The pamphlets and ephemera on the left wall are interesting. Communist literature from the '40s makes nice with social commentary in the '90s , shares open files with labor speeches, government documents, and the NAACP. The official description according to the store map lists American Labor & Radical History as a topic in this section, but such topics are shade trees under which exceptions prove the rule. It's an interesting mix. John explains it this way, "On the left we're known." The Birch Society does not hold its meetings here.
In this shop a sawbuck will get one or two items and some interesting conversation. Here, you can feel like your parents' experience is the stuff of history, not the landfill. Here, generational and historical perspective hove into view. Just two floors below, the world feels two-dimensional. Here depth and implied purpose ride shotgun over random material that, sorted by subject, becomes contemporary narrative presented as collectible fields. The currency in this bookstore is information; the twin requisites for successful participation intelligence and curiosity. You come here to get a book. You get repartee on the house.

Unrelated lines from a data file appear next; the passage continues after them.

(** * Thomson-problem optimiser: a shallow embedding of
    [src/ThomsonProblem/script.js] and the properties its specification states.

    The program is JavaScript: its numbers are IEEE-754 binary64 values, its
    points are mutable [THREE.Vector3] objects shared by reference, and it
    draws from [Math.random].  The embedding keeps all three:

    - arithmetic goes through the interface [Number]; the instance
      [float_Number] is binary64 (Rocq's primitive floats), so every
      definition below can be evaluated on the very values the script
      computes;
    - the [Vector3] objects held by configurations live in a heap addressed
      by locations, and in-place methods update the heap cell;
    - [Math.random] is an oracle [rnd : nat -> F]: the k-th call returns
      [rnd k]. *)

From Stdlib Require Import ZArith Floats String Ascii DecimalString Sorted.
From Stdlib Require Import Reals Lra Psatz.
From stdpp Require Import base option list.

(** ** Numbers *)

(** The operations of a JavaScript Number that the script uses.  The fields
    named [lit_*] are the numeric literals of the source. *)
Class Number (F : Type) : Type := {
  num_add : F -> F -> F;
  num_sub : F -> F -> F;
  num_mul : F -> F -> F;
  num_div : F -> F -> F;
  num_sqrt : F -> F;                (* Math.sqrt *)
  num_abs : F -> F;                 (* Math.abs *)
  num_floor : F -> F;               (* Math.floor *)
  num_ltb : F -> F -> bool;         (* a < b; a > b is [num_ltb b a] *)
  num_leb : F -> F -> bool;         (* a <= b; a >= b is [num_leb b a] *)
  num_truthy : F -> bool;           (* ToBoolean: false on 0, -0 and NaN *)
  num_of_nat : nat -> F;            (* an array length or a count as a Number *)
  num_index : F -> option nat;      (* a [k] when the Number is the array index k *)
  lit_0 : F;
  lit_1 : F;
  lit_2 : F;
  lit_5 : F;
  lit_0_1 : F;                      (* 0.1 *)
  lit_0_2 : F;                      (* 0.2 *)
  lit_1e_9 : F;                     (* 1e-9 *)
  lit_1e9 : F;                      (* 1e9 *)
  lit_1e_2 : F;                     (* 1e-2 *)
  num_Infinity : F
}.

(** [Math.sin], [Math.cos], [Math.acos] and [Math.PI].  ECMAScript leaves the
    three functions implementation-approximated, so they are an interface of
    their own and every general statement holds for any implementation. *)
Class Trig (F : Type) : Type := {
  Math_sin : F -> F;
  Math_cos : F -> F;
  Math_acos : F -> F;
  Math_PI : F
}.

(** [Number.prototype.toFixed]. *)
Class ToFixed (F : Type) : Type := {
  toFixed : F -> nat -> string
}.

Declare Scope num_scope.
Delimit Scope num_scope with num.
Infix "+." := num_add (at level 50, left associativity) : num_scope.
Infix "-." := num_sub (at level 50, left associativity) : num_scope.
Infix "*." := num_mul (at level 40, left associativity) : num_scope.
Infix "/." := num_div (at level 40, left associativity) : num_scope.
Notation "a <. b" := (num_ltb a b) (at level 70, no associativity) : num_scope.
Notation "a >. b" := (num_ltb b a) (at level 70, no associativity, only parsing) : num_scope.
Notation "a >=. b" := (num_leb b a) (at level 70, no associativity, only parsing) : num_scope.
Local Open Scope num_scope.

(** *** The binary64 instance *)

Module Float64.

Definition of_Z (z : Z) : float :=
  match z with
  | Z0 => 0%float
  | Zpos _ => PrimFloat.of_uint63 (Uint63.of_Z z)
  | Zneg p => PrimFloat.opp (PrimFloat.of_uint63 (Uint63.of_Z (Zpos p)))
  end.

(** [Math.floor]: the value of a finite float is [(-1)^s * m * 2^e]. *)
Definition floor (x : float) : float :=
  match Prim2SF x with
  | S754_finite s m e =>
      if (0 <=? e)%Z then x
      else
        let q := Z.shiftr (Zpos m) (- e) in
        let exact := (Z.shiftl q (- e) =? Zpos m)%Z in
        if exact then x
        else if s then of_Z (- (q + 1)) else of_Z q
  | _ => x
  end.

(** ToBoolean of a Number. *)
Definition truthy (x : float) : bool :=
  match Prim2SF x with
  | S754_zero _ | S754_nan => false
  | _ => true
  end.
(* ===== verification/_CoqProject ===== *)
-Q . S2P
Prelude.v
SearchTypes.v
Engines.v
Fzf.v
Highlighter.v
SearchService.v
MyLib.v
GetAllFiles.v
FloatingWindow.v
CommandRegistry.v
Assets.v
ElasticService.v
PluginSetting.v
DevTest.v
PluginManager.v
Tokenizer.v
EditDistance.v
LexicalIndex.v
LexicalSearch.v
LexicalEngine.v
Rebuild.v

This is the new face of bookselling and book collecting; where affordable collectable material of the 20th century is offered in the 21st century in a setting out of Charles Dickens with shades of Hogarth and decor by vente de garage. For those who enter, it helps to be smart, wry allusions suffuse the place, bon mots fly by at the speed of light. If you think the world is a murky place, your key will fit into their front door. Here you seek clarity by first staring into dark corners.
Standing back a bit, this is bookselling as performance art. It works.
Bolerium Books
2141 Mission
No. 300
San Francisco, California 94110
415.863.6353
info@bolerium.com
Heritage, Dec. 15: Jerry Thomas. How to Mix Drinks, or the Bon-Vivant's Companion, Containing Clear and Reliable Directions for Mixing All the Beverages Used in the United States…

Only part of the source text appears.